An example is an airplane used in a commercial setting.
A small airline runs flights between
several small cities, and this problem considers a single
flight from one city to another. The plane flies a
weekly schedule between the two cities and has
a capacity of 20 passengers. For some time the airline
has operated using a fixed price per ticket of $120.
The cost of operating the flight including capital investment,
fuel, pilots, and stewards is $1,800. When
the plane is full, the revenue for the flight is $2,400,
so the airline clears a profit of $600. Unfortunately,
because of an economic downturn, the plane
has been carrying an average of only 14 passengers. This
yields a revenue of $1,680 for a net loss of
$120 per flight. Since the costs are fixed, the best
way to increase profit would be to sell more
tickets and increase the revenue per flight.
The commodity for sale is
an airplane seat. Although every seat performs the same
function of carrying a customer from one city to the other,
various benefits can be made available to allow some seats
to be priced higher than others.
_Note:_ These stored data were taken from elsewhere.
Lemma safe_SendMsg ctx payload : safe (SendMsg ctx [] payload).
Proof.
  unfold SendMsg, sendChunked, sendFirstFragment. prove_safe; intros; bool_to_prop; try discriminate.
  all: try (rewrite slice_in_range in * by lia; discriminate).
  apply safe_train_loop; lia.
Qed.

Lemma local_bit_keeps_remote b : Z.land (Z.lor b closeLocalBit) closeRemoteBit = Z.land b closeRemoteBit.
Proof. rewrite Z.land_lor_distr_l. change (Z.land closeLocalBit closeRemoteBit) with 0. apply Z.lor_0_r. Qed.

Lemma safe_setLocalBit : safe (sput (fun s => fst (setCloseBit closeLocalBit s))).
Proof.
  intros t s Hs _. unfold ok_at, sput, setCloseBit. case_test; [|by apply sstep_refl]. cbn [fst].
  apply (sstep_local 0); auto using table_quiet_refl. destruct Hs as [? ? Hr ? ? ?].
  constructor; auto. intros Hc. unfold remoteClosed in *. simpl in *. rewrite local_bit_keeps_remote. auto.
Qed.
#[local] Hint Resolve safe_setLocalBit : safe.

Lemma safe_handleCloseSendErr c e : safe (handleCloseSendErr c e).
Proof. unfold handleCloseSendErr. prove_safe. Qed.
#[local] Hint Resolve safe_handleCloseSendErr : safe.

Lemma safe_CloseSend ctx payload : safe (CloseSend ctx payload).
Proof. unfold CloseSend. prove_safe. Qed.

Lemma safe_consumeIfOpen : safe consumeIfOpen.
Proof.
  intros t s Hs Hf. unfold ok_at, consumeIfOpen. destruct (remoteClosed s); [by apply sstep_refl|].
  destruct (Credit.consume (recvCredit s)) as [c [n b]].
  apply (safe_sput (set_recvCredit c)); [prove_harmless|done..].
Qed.
#[local] Hint Resolve safe_consumeIfOpen : safe.

Lemma safe_onDelivered b : safe (onDelivered b).
Proof. unfold onDelivered. prove_safe. Qed.
#[local] Hint Resolve safe_onDelivered : safe.

Lemma safe_drainOne : safe drainOne.
Proof.
  intros t s Hs Hf. unfold drainOne. apply ok_at_bind; [by apply safe_sget|].
  intros t' s' a [= <- <- <-] _. unfold id. destruct (recvCh s) as [|it q] eqn:Hq; [by apply safe_ret|].
  apply ok_at_bind.
  - unfold ok_at, sput. apply (sstep_local 0); auto using table_quiet_refl. destruct Hs as [? ? ? ? ? Hcap].
    constructor; auto. simpl. rewrite Hq in Hcap. unfold zlen in *. simpl in Hcap. lia.
  - intros t' s' a E Hst. assert (safe (onDelivered (credited it) ;; mret (Some it))) as G by prove_safe.
    apply G; [apply Hst|]. by rewrite (ss_finishers _ _ _ _ Hst).
Qed.
#[local] Hint Resolve safe_drainOne : safe.
(* ===== verification/StreamToken.v ===== *)
(** * The lifecycle token under interleaving
    (claimTerminalToken, releaseAckToken and serveAck of stream.go,
    runAckDispatch of stream_table.go)

    One word per stream decides who may put a lifecycle frame (an
    acknowledgement or the teardown cancel) on the wire.  Here the goroutines
    that contend for it run one atomic access at a time: any number of
    terminators, each with its own need for a cancel, and the connection's
    ack-dispatch goroutine, which reads the phase and takes the token in two
    separate steps. *)

From stdpp Require Import list.
From S2P Require Import Prelude LeaseTable TransportFrame StreamCore.
Import Streams.

Module Token.

(** ** Program counters *)

(** runAckDispatch's loop body with serveAck and releaseAckToken inlined. *)
Inductive dpc :=
| DPop          (* between iterations *)
| DTake         (* found the stream live; about to take the token *)
| DServe        (* holds the token; about to send the acknowledgement *)
| DAck          (* the acknowledgement's Send is outstanding *)
| DRelease      (* about to swap the token back to idle *)
| DLoad         (* that swap failed; about to load the token *)
| DStore        (* saw a cancel owed; about to store terminal *)
| DSend         (* about to send the owed cancel *)
| DCancel.      (* the owed cancel's Send is outstanding *)

(** A terminator: the phase swap, then claimTerminalToken's loop with the
    number of iterations it has begun, then the cancel it may have to send. *)
Inductive wpc :=
| WTry
| WLost
| WIdleCas (k : nat)
| WAckCas (k : nat)
| WSend
| WCancel
| WDone.

Inductive lifecycle := EAck | ECancel.

Record state := mkState {
  live : bool;                (* the phase word, as far as the token cares *)
  tok : token_word;
  disp : dpc;
  terms : list (bool * wpc);  (* each terminator's need for a cancel *)
  sent : list lifecycle       (* lifecycle Sends in the order they begin *)
}.

#[global] Instance dpc_eq_dec : EqDecision dpc.
Proof. solve_decision. Defined.
#[global] Instance wpc_eq_dec : EqDecision wpc.
Proof. solve_decision. Defined.

Definition set_disp (d : dpc) (s : state) : state := mkState (live s) (tok s) d (terms s) (sent s).
Definition set_tok (w : token_word) (s : state) : state := mkState (live s) w (disp s) (terms s) (sent s).
Definition set_term (i : nat) (n : bool) (p : wpc) (s : state) : state :=
  mkState (live s) (tok s) (disp s) (<[i := (n, p)]> (terms s)) (sent s).
Definition emit (e : lifecycle) (s : state) : state := mkState (live s) (tok s) (disp s) (terms s) (sent s ++ [e]).
Definition end_phase (s : state) : state := mkState false (tok s) (disp s) (terms s) (sent s).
Benefits include early
check-in, free drinks, pillows or blankets. Lower priced seats
do not enjoy these perks and are more restricted. Restrictions
include the inability to change or cancel the reservation
or the requirement to stay at the destination city over Saturday
night. Some tickets might be offered at lower prices just before
the flight. Selling a ticket for a seat that would otherwise
be empty always increases the total revenue.
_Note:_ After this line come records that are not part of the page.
(** ** State *)

(** What the peer can change: the ring with its head and tail words, the arena
    and the sync-page words. *)
Record shared := mkShared { ring : Ring.Ring; arena : list Z; ws : words }.

Definition set_ring (x : Ring.Ring) (h : shared) : shared := mkShared x (arena h) (ws h).
Definition set_ws (x : words) (h : shared) : shared := mkShared (ring h) (arena h) x.

(** What the receiver does, in order: the values its final gate loaded, the
    descriptor it peeked, a reservation, a frame handed over, a discard, a head
    advance. *)
Inductive rx_event :=
| EGate (p s : Z)
| EPeek (d : Descriptor.Descriptor)
| EReserve
| EHand (f : Frame)
| EStale (stamp : Z)
| EFault (call : Z)
| EAdvance
| EProgress.

Record rx := mkRx {
  sh : shared;
  script : list (shared -> shared);
  lastSeen : Z;
  staleDiscarded : Z;
  consumeFaults : Z;
  framesReceived : Z;
  bytesReceived : Z;
  escalation : EscalationPolicy;
  clocks : list Z;
  log : list rx_event
}.

Definition eta (s : rx) : rx :=
  mkRx (sh s) (script s) (lastSeen s) (staleDiscarded s) (consumeFaults s) (framesReceived s) (bytesReceived s)
    (escalation s) (clocks s) (log s).
Definition with_sh (x : shared) (s : rx) : rx := ltac:(update_field eta s sh x).
Definition with_script (x : list (shared -> shared)) (s : rx) : rx := ltac:(update_field eta s script x).
Definition with_lastSeen (x : Z) (s : rx) : rx := ltac:(update_field eta s lastSeen x).
Definition with_staleDiscarded (x : Z) (s : rx) : rx := ltac:(update_field eta s staleDiscarded x).
Definition with_consumeFaults (x : Z) (s : rx) : rx := ltac:(update_field eta s consumeFaults x).
Definition with_framesReceived (x : Z) (s : rx) : rx := ltac:(update_field eta s framesReceived x).
Definition with_bytesReceived (x : Z) (s : rx) : rx := ltac:(update_field eta s bytesReceived x).
Definition with_escalation (x : EscalationPolicy) (s : rx) : rx := ltac:(update_field eta s escalation x).
Definition with_clocks (x : list Z) (s : rx) : rx := ltac:(update_field eta s clocks x).
Definition with_log (x : list rx_event) (s : rx) : rx := ltac:(update_field eta s log x).

(** ** Shared accesses *)

(** The peer moves, then the access happens. *)
Definition interfere : prog rx unit := fun s =>
  match script s with
  | [] => Ret s tt
  | f :: rest => Ret (with_script rest (with_sh (f (sh s)) s)) tt
  end.

Definition load {A} (f : shared -> A) : prog rx A := interfere ≫= fun _ => gets (fun s => f (sh s)).
Definition emit (e : rx_event) : prog rx unit := modify (fun s => with_log (log s ++ [e]) s).

(** [t.clock()]; a script that has run out stands still. *)
Definition clock : prog rx Z := fun s =>
  match clocks s with
  | [] => Ret s 0
  | [t] => Ret s t
  | t :: rest => Ret (with_clocks rest s) t
  end.

(** A computation on the policy and the words. *)
Definition run_policy (f : EscalationPolicy -> words -> outcome error (EscalationPolicy * words)) : prog rx unit :=
  fun s =>
    match f (escalation s) (ws (sh s)) with
    | Ok (p, w) => Ret (with_escalation p (with_sh (set_ws w (sh s)) s)) tt
    | _ => Panics
    end.
Definition escalating f : prog rx unit := interfere ≫= fun _ => run_policy f.

Definition teardownError : prog rx (option error) :=
  p ← load (fun h => poison (ws h));
  if negb (p =? 0) then mret (teardown_result p 0) else
  s ← load (fun h => shutdown (ws h));
  emit (EGate p s) ≫= fun _ => mret (teardown_result p s).

Definition advanceHead : prog rx unit :=
  interfere ≫= fun _ =>
  modify (fun s => with_log (log s ++ [EAdvance]) (with_lastSeen (u64 (lastSeen s + 1))
    (with_sh (set_ring (Ring.Advance (ring (sh s))) (sh s)) s))).

(** ** The consume callback *)

(** What a callback does with a frame: it returns an error or nil (and the
    rendering of that error may panic), or it panics itself. *)
Inductive callback_result := CbReturn (e : option error) (render_panics : bool) | CbPanic.

Definition consumeFunc := Frame -> callback_result.

Definition errPayloadMalformed : error := [Other 10].
Definition consumeFaultError : error := [ErrConsumeFault].

Inductive ConsumeDisposition := ConsumeAccepted | ConsumeMalformed | ConsumeFaulted.

(** The deferred recover keeps the blame of a callback that had named the peer
    before its error failed to render. *)
Definition ProtectedConsume (f : Frame) (consume : consumeFunc) : ConsumeDisposition * option error :=
  match consume f with
  | CbPanic => (ConsumeFaulted, Some consumeFaultError)
  | CbReturn None _ => (ConsumeAccepted, None)
  | CbReturn (Some cerr) _ =>
      if matches cerr errPayloadMalformed then (ConsumeMalformed, Some errPayloadMalformed)
      else (ConsumeFaulted, Some consumeFaultError)
  end.
Lemma calm_free_owned o : calm (free_owned o).
Proof. unfold free_owned. calm. Qed.
Lemma calm_gate : calm prePublishFault.
Proof. unfold prePublishFault. calm. Qed.
Lemma calm_poison : calm poisonRingCorrupt.
Proof.
  unfold poisonRingCorrupt, access. apply calm_bind; [auto with calm|]. intros _. apply calm_step. intros s.
  by destruct (Set_ PoisonRingCorrupt (ws (sh s))) as [[]| |].
Qed.
Lemma calm_claim p : calm (claim p).
Proof.
  unfold claim, access. apply calm_bind; [auto with calm|]. intros _. apply calm_step. intros s.
  unfold cas_fill. destruct (fills (sh s) !! p) as [f|]; [|done]. by destruct (fstate f =? fillPending).
Qed.
Lemma calm_store off bs : calm (store_bytes off bs).
Proof. unfold store_bytes. apply calm_bind; [auto with calm|]. intros _. by apply calm_step. Qed.
Lemma calm_push i seq d : calm (push i seq d).
Proof.
  unfold push, access. apply calm_bind; [auto with calm|]. intros _. apply calm_step. intros s.
  by destruct (Ring.Push d (ring (sh s))).
Qed.
Lemma calm_pop_data : calm pop_data.
Proof.
  unfold pop_data, access. apply calm_bind; [auto with calm|]. intros _. apply calm_step. intros s.
  by destruct (dataQueue (sh s)).
Qed.
#[local] Hint Resolve calm_free_owned calm_gate calm_poison calm_claim calm_store calm_push calm_pop_data : calm.

Section calm.
Context (w : config).

Lemma calm_table_get n : calm (table_get w n).
Proof. apply calm_step. intros s. unfold table_get. by destruct (handleTable s !! table_slot w n). Qed.
Lemma calm_table_set n r : calm (table_set w n r).
Proof. apply calm_step. intros s. unfold table_set. by case_decide. Qed.
Hint Resolve calm_table_get calm_table_set : calm.

Lemma calm_reclaim_loop n hd : calm (reclaim_loop w n hd).
Proof. induction n as [|n IH]; cbn [reclaim_loop]; unfold reclaim_slot; calm. Qed.
Hint Resolve calm_reclaim_loop : calm.

Lemma calm_reclaim n : calm (reclaim w n).
Proof. unfold reclaim. calm. Qed.
Lemma calm_payloadOf i : calm (payloadOf i).
Proof.
  apply calm_step. intros s. unfold payloadOf. destruct (fill i) as [p|]; [|done]. by destruct (fills (sh s) !! p).
Qed.
Lemma calm_failed i e : calm (failed i e).
Proof. unfold failed. calm. Qed.
Hint Resolve calm_reclaim calm_payloadOf calm_failed : calm.

Lemma calm_fillSlab i p x n : calm (fillSlab i p x n).
Proof. unfold fillSlab, runFill, read_bytes. calm. Qed.
Hint Resolve calm_fillSlab : calm.

Lemma calm_stamp_slab i d b0 n x : calm (stamp_slab w i d b0 n x).
Proof. unfold stamp_slab, read_bytes. calm. Qed.
Hint Resolve calm_stamp_slab : calm.

Lemma calm_build i : calm (build w i).
Proof. unfold build, stampPayload. calm. Qed.
Lemma calm_published seq r n : calm (published w seq r n).
Proof. unfold published. calm. Qed.
Lemma calm_push_fault e : calm (push_fault e).
Proof. unfold push_fault. calm. Qed.
Hint Resolve calm_build calm_published calm_push_fault : calm.

Lemma calm_emitLifecycle i : calm (emitLifecycle w i).
Proof. unfold emitLifecycle, publishSeq. calm. Qed.
Lemma calm_place c : calm (place w c).
Proof.
  assert (Hset : forall c, calm (noteArenaSetAside c)).
  { intros c0. apply calm_step. intros s. unfold noteArenaSetAside. by repeat case_match; simplify_eq/=. }
  assert (Hres : forall c, calm (noteArenaResume c)).
  { intros c0. apply calm_step. intros s. unfold noteArenaResume. by repeat case_match; simplify_eq/=. }
  unfold place, place_built, resolve, abandoned, publishSeq. calm.
Qed.
Hint Resolve calm_emitLifecycle calm_place : calm.

Lemma calm_emit_fresh i r : calm (emit_fresh w i r).
Proof. unfold emit_fresh, emit, timer_arm. calm. Qed.
Hint Resolve calm_emit_fresh : calm.

Lemma calm_data_attempt l : calm (data_attempt w l).
Proof. unfold data_attempt, timer_backoff. calm. Qed.
End calm.

Lemma calm_pop : calm pop_lifecycle.
Proof.
  unfold pop_lifecycle, access. apply calm_bind; [apply calm_interfere|]. intros _ s Hs.
  destruct (lifecycleQueue (sh s)) as [|i q] eqn:E; simpl; (split_and!; auto); [by exists 0%nat|by exists 1%nat].
Qed.
Lemma calm_load {A} (f : shared -> A) : calm (load f).
Proof. unfold load. apply calm_bind; [apply calm_interfere|]. intros _. apply calm_gets.
Qed.

Lemma calm_burst_loop w n : calm (burst_loop w n).
Proof.
  induction n as [|n IH]; cbn [burst_loop]; [apply calm_ret|]. apply calm_bind; [apply calm_pop|]. intros [i|]; [|apply calm_ret].
  apply calm_bind; [apply calm_emitLifecycle|]. by intros _.
Qed.

(** The burst takes at least one intent off a queue that holds some. *)
Lemma pop_some s :
  stopped s -> lifecycleQueue (sh s) <> [] ->
  exists s1 i, pop_lifecycle s = Ret s1 (Some i) /\ stopped s1 /\
    (length (lifecycleQueue (sh s1)) < length (lifecycleQueue (sh s)))%nat.
Proof.
  intros Hs Hq. pose proof (calm_interfere s Hs) as Hi. unfold pop_lifecycle, access, mbind, prog_bind.
  assert (E : exists s0, interfere s = Ret s0 tt /\ lifecycleQueue (sh s0) = lifecycleQueue (sh s)).
  { unfold interfere. destruct Hs as [Hs Hf]. destruct (script s) as [|f rest]; [by eexists|].
    apply Forall_cons in Hf as [Hf _]. destruct (Hf _ Hs) as [_ Eq]. eexists. split; [done|]. exact Eq. }
  destruct E as (s0 & E0 & Eq). rewrite E0 in *. destruct Hi as (Hs0 & _ & _).
  rewrite Eq. destruct (lifecycleQueue (sh s)) as [|i q]; [done|]. eexists _, i. split; [done|]. split; [exact Hs0|simpl; lia].
Qed.

Lemma calm_shrinks {A} (m : prog wr A) s s' a :
  calm m -> stopped s -> m s = Ret s' a -> stopped s' /\ (length (lifecycleQueue (sh s')) <= length (lifecycleQueue (sh s)))%nat.
Proof. intros Hc Hs E. specialize (Hc s Hs). rewrite E in Hc. destruct Hc as (? & _ & n & ->). split; [done|]. rewrite length_drop. lia. Qed.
In some manner, the market for the product
must be segmented into several classes: 1, 2, … m.
The classes have different prices with the price
decreasing with increasing class index.
||The data at the left is used as an example.
The capacity of the plane is 20 and there are three price
classes. Time is divided into buckets, here defined to
be one day long. Tickets
are available 30
days before the flight leaves (the Horizon).
leaves at a scheduled clock time. We divide the time before
the plane leaves into equal intervals called buckets.
The buckets are numbered to indicate the number
of buckets before the plane leaves. The plane leaves at time
0. One day before departure is time 1, and so on. N is
the number of time buckets between when the airline begins
to sell tickets and when the plane leaves.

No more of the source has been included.